Hiking, Rafting, and Camping in the Grand Canyon

Hiking, Rafting, and Camping in the Grand Canyon

Ah, one of the seven wonders of the world. The Grand Canyon boasts some of the most spectacular views from the rim of the canyon and down to the floor while navigating the Colorado River. It’s an outdoor adventurer haven with numerous ways to camp, explore, and take it all in. 

Hiking, rafting, and camping are the most popular ways to experience this world wonder. Here are a few tips to keep in mind to give you an idea of what to expect as you plan your trip to this national park.

Hiking in the Grand Canyon

Hiking in the Grand Canyon is not exactly a leisurely stroll. While there are pathways along the scenic roads to overlook some of the most beautiful parts of the canyon, for hikers wanting to trek down and then back up, proper training is highly recommended.

Before your trip, you’re encouraged to hit your local mountains to train for the adventure. Practicing going up or down the mountain across varying elevations and terrains is a great way to prepare yourself for the steep inclines and declines you’ll face on your journey in and out of the canyon. 

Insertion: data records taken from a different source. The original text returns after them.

(* ===== verification/Reviewer.v ===== *)
(** * Pull-request review agent (platforms/reviewer)

    [Domain] is domain.py, [Config] config.py, [GitHub] the report client of
    github.py over [Http], [Store] the SQLite table of store.py, [Service] the
    operations of service.py and [Api] the handlers of api.py. *)

From Stdlib Require Import String Ascii ZArith Lia.
From stdpp Require Import base list strings.
From S2P Require Import Prelude PyStr PyDict PyFloat Hash Json Security Http.

Module Domain.

Inductive ReviewDecision := PENDING | READY | CHANGES_REQUESTED | SKIPPED_FORK.
#[export] Instance ReviewDecision_eq_dec : EqDecision ReviewDecision.
Proof. solve_decision. Defined.
Definition decision_value (d : ReviewDecision) : string :=
  match d with
  | PENDING => "pending" | READY => "ready" | CHANGES_REQUESTED => "changes_requested"
  | SKIPPED_FORK => "skipped_fork"
  end.

Record ReviewSummary := { review_id : Z; reviewer : string; state : string; s_body : string; s_url : string }.
Record InlineComment := {
  comment_id : Z;
  c_reviewer : string;
  c_path : string;
  line : json;
  c_body : string;
  c_url : string;
}.
Record SecurityFinding := {
  source : string;
  alert_id : string;
  severity : string;
  f_path : string;
  summary : string;
  f_url : string;
}.

Record PullRequestReview := {
  owner : string;
  repository : string;
  pull_number : Z;
  head_sha : string;
  base_branch : string;
  from_fork : bool;
  eligible_at_open : bool;
  changed_paths : list string;
  summaries : list ReviewSummary;
  inline_comments : list InlineComment;
  security_findings : list SecurityFinding;
  fetched_at : option string;
  approvals : dict Z string;
}.

(** [PullRequestReview.key] *)
Definition key_of (owner_ repository_ : string) (n : Z) : string :=
  owner_ +:+ "/" +:+ repository_ +:+ "#" +:+ str_Z n.
Definition key (r : PullRequestReview) : string := key_of r.(owner) r.(repository) r.(pull_number).

Definition set_report (ss : list ReviewSummary) (cs : list InlineComment) (fs : list SecurityFinding) (now : string)
    (r : PullRequestReview) : PullRequestReview :=
  {| owner := r.(owner); repository := r.(repository); pull_number := r.(pull_number); head_sha := r.(head_sha);
     base_branch := r.(base_branch); from_fork := r.(from_fork); eligible_at_open := r.(eligible_at_open);
     changed_paths := r.(changed_paths); summaries := ss; inline_comments := cs; security_findings := fs;
     fetched_at := Some now; approvals := r.(approvals) |}.
Definition set_approval (id : Z) (actor : string) (r : PullRequestReview) : PullRequestReview :=
  {| owner := r.(owner); repository := r.(repository); pull_number := r.(pull_number); head_sha := r.(head_sha);
     base_branch := r.(base_branch); from_fork := r.(from_fork); eligible_at_open := r.(eligible_at_open);
     changed_paths := r.(changed_paths); summaries := r.(summaries); inline_comments := r.(inline_comments);
     security_findings := r.(security_findings); fetched_at := r.(fetched_at);
     approvals := dset id actor r.(approvals) |}.

(** [PullRequestReview.record_findings] *)
Definition record_findings (ss : list ReviewSummary) (cs : list InlineComment) (fs : list SecurityFinding)
    (now : string) : M PullRequestReview unit := modify_M (set_report ss cs fs now).

(** [PullRequestReview.decision] *)
Definition latest_review (login : string) (r : PullRequestReview) : option ReviewSummary :=
  max_by (fun a b => b.(review_id) <? a.(review_id))
    (List.filter (fun s => bool_decide (s.(reviewer) = login)) r.(summaries)).
Definition decision (login : string) (request_changes : bool) (r : PullRequestReview) : ReviewDecision :=
  if negb r.(eligible_at_open) then SKIPPED_FORK
  else match latest_review login r with
  | None => PENDING
  | Some latest =>
      if request_changes && bool_decide (str_upper latest.(state) = "CHANGES_REQUESTED") then CHANGES_REQUESTED
      else if negb (str_in (str_upper latest.(state)) ["APPROVED"; "COMMENTED"]) then PENDING
      else READY
  end.

(** [PullRequestReview.approve_suggestion] *)
Definition approve_suggestion (id : Z) (actor : string) : M PullRequestReview unit :=
  let! self := get_M in
  if negb (bool_decide (id ∈ map comment_id self.(inline_comments))) then
    raise_M ValueError "review comment does not exist in the fetched report"
  else if blank actor then raise_M ValueError "approval actor is required"
  else modify_M (set_approval id actor).

(** [PullRequestReview.require_approved_suggestion] *)
Definition require_approved_suggestion (id : Z) (r : PullRequestReview) : res string :=
  match dget id r.(approvals) with
  | None => raise PermissionError "explicit approval is required before applying a suggestion"
  | Some actor => Ok actor
  end.

End Domain.

Module Config.

Record PRCheck := { name : string; scope : string }.
(** [PRCheck.__post_init__] *)
Definition PRCheck_post_init (c : PRCheck) : res PRCheck :=
  do? guard_raise (negb (str_in c.(scope) ["diff"; "repo"])) ValueError "PR check scope must be diff or repo" in
  Ok c.

Record ReviewAgentConfig := {
  target_branch : string;
  fork_support : bool;
  review_request_changes : bool;
  reviewer_login : string;
  pr_checks : list PRCheck;
}.

Definition is_scanner (c : PRCheck) : bool := contains "security-scanner" (str_lower c.(name)).
(** [ReviewAgentConfig.security_alerts_enabled] *)
Definition security_alerts_enabled (c : ReviewAgentConfig) : bool := existsb is_scanner c.(pr_checks).

(** [ReviewAgentConfig.load], from the parsed YAML document. *)
Definition get_or (k : string) (d : json) (j : json) : json := default d (jget k j).
Definition load (payload : json) : res ReviewAgentConfig :=
  let payload := if truthy payload then payload else JObj [] in
  match payload with
  | JObj _ =>
    match jget "beacode" payload with
    | Some (JObj kvs) =>
        let config := JObj kvs in
        let? items := jlist (get_or "pr_checks" (JArr []) config) in
        let? checks := map_res (fun item =>
          let? n := jfield "name" item in
          PRCheck_post_init {| name := str_json n; scope := str_json (get_or "scope" (JStr "diff") item) |}) items in
        Ok {| target_branch := str_json (get_or "target_branch" (JStr "main") config);
              fork_support := truthy (get_or "fork_support" (JBool false) config);
              review_request_changes := truthy (get_or "review_request_changes" (JBool true) config);
              reviewer_login := str_json (get_or "reviewer_login" (JStr "beacode[bot]") config);
              pr_checks := checks |}
    | _ => raise TypeError "configuration must contain a top-level beacode mapping"
    end
  | _ => raise OtherError "object has no attribute 'get'"
  end.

Likewise, it’s a good idea to train using the pack you’ll carry with weight and wear the shoes you plan to wear inside the canyon. This way, you can get a feel for how much you should bring on your journey.

When packing, remember that less is more. Many people wear clothes several days a row to avoid overpacking and adding weight to their backpacks. With that said, you’ll want to stock up on water, a water filtration device in case pipes break, food, and sun protection. Bring sunscreen and a hat that offers you plenty of shade, as many trails do not have shade to keep you cool. Long sleeves are also a good way to keep the sun off your skin. 

Popular Hiking Trails in the Grand Canyon

Bright Angel Trail

This hike starts at the South Rim alongside Bright Angel Lodge and follows a path down to Bright Angel Trail campground. 

On this path, hikers and mule riders share the trail. The lack of followed safety protocols have harmed both hikers and killed mules in the past. It’s important to follow the direction of the wranglers while on the trail and step out of the way uphill side whenever you see mules approaching. Remain quiet and stand still as they pass, only returning onto the trail after the last mule passes and is 50 feet in front of you.

There are seasonal-only water refill stations, though they should never be relied upon for water. Bringing a water filtration straw is highly recommended in case a pipe breaks. 

South Kaibab Trail

The South Kaibab is another popular trail because of its incredible views. Those views can make it easy to lose track of how far you’ve walked. Having a map with you to track the various points is highly recommended. Generally, it takes twice as long to hike back up as it does to hike down, so time your trip accordingly.

There are no water stations along this trail! Bringing extra water is also highly recommended. 

In addition, there are also mules along this trail, so you’ll need to use caution when hiking. Follow the wrangler’s guidelines and instructions, and everyone should stay safe.

Rafting in the Grand Canyon

Rafting the entire Grand Canyon is no easy feat. This 279-mile journey can take anywhere from a week for motorized boats to three weeks for oar boats. Shorter trips are also available, but most include a mandatory hike in and out of the canyon.

Plenty of areas where rafters are met with large Class 8 rapids can entail large drops up to 30 feet. The most challenging sections are Crystal, which is at mile 98, and Sapphire, Turquoise, and Ruby rapids. The most famous rapid, however, is Lava Falls. This rapid is located at mile marker 179, with technical rapids, steep drops, and large waves. 

Camping in the Grand Canyon

There are many ways to camp all around the Grand Canyon. Tent and RV campgrounds are open year-round in or near the park. The closest city, Williams, Arizona, also provides camping opportunities year-round.

You will need a backcountry camping permit to camp inside the park. If you are exploring the park with a guided tour, your tour guide will most likely already have a permit for you, so you will not need to get an extra one. It’s a good idea to check ahead of time to know the status of your permit.

The most unique way to camp in the Grand Canyon is at Phantom Ranch. This campground offers dormitories and cabins for hikers, mule riders, and rafters along the bottom of the canyon. There is also a cantina at Phantom Ranch, helping save weight in backpackers’ packs on food. No camping permits are required to stay here, but reservations are necessary. This location books out months in advance.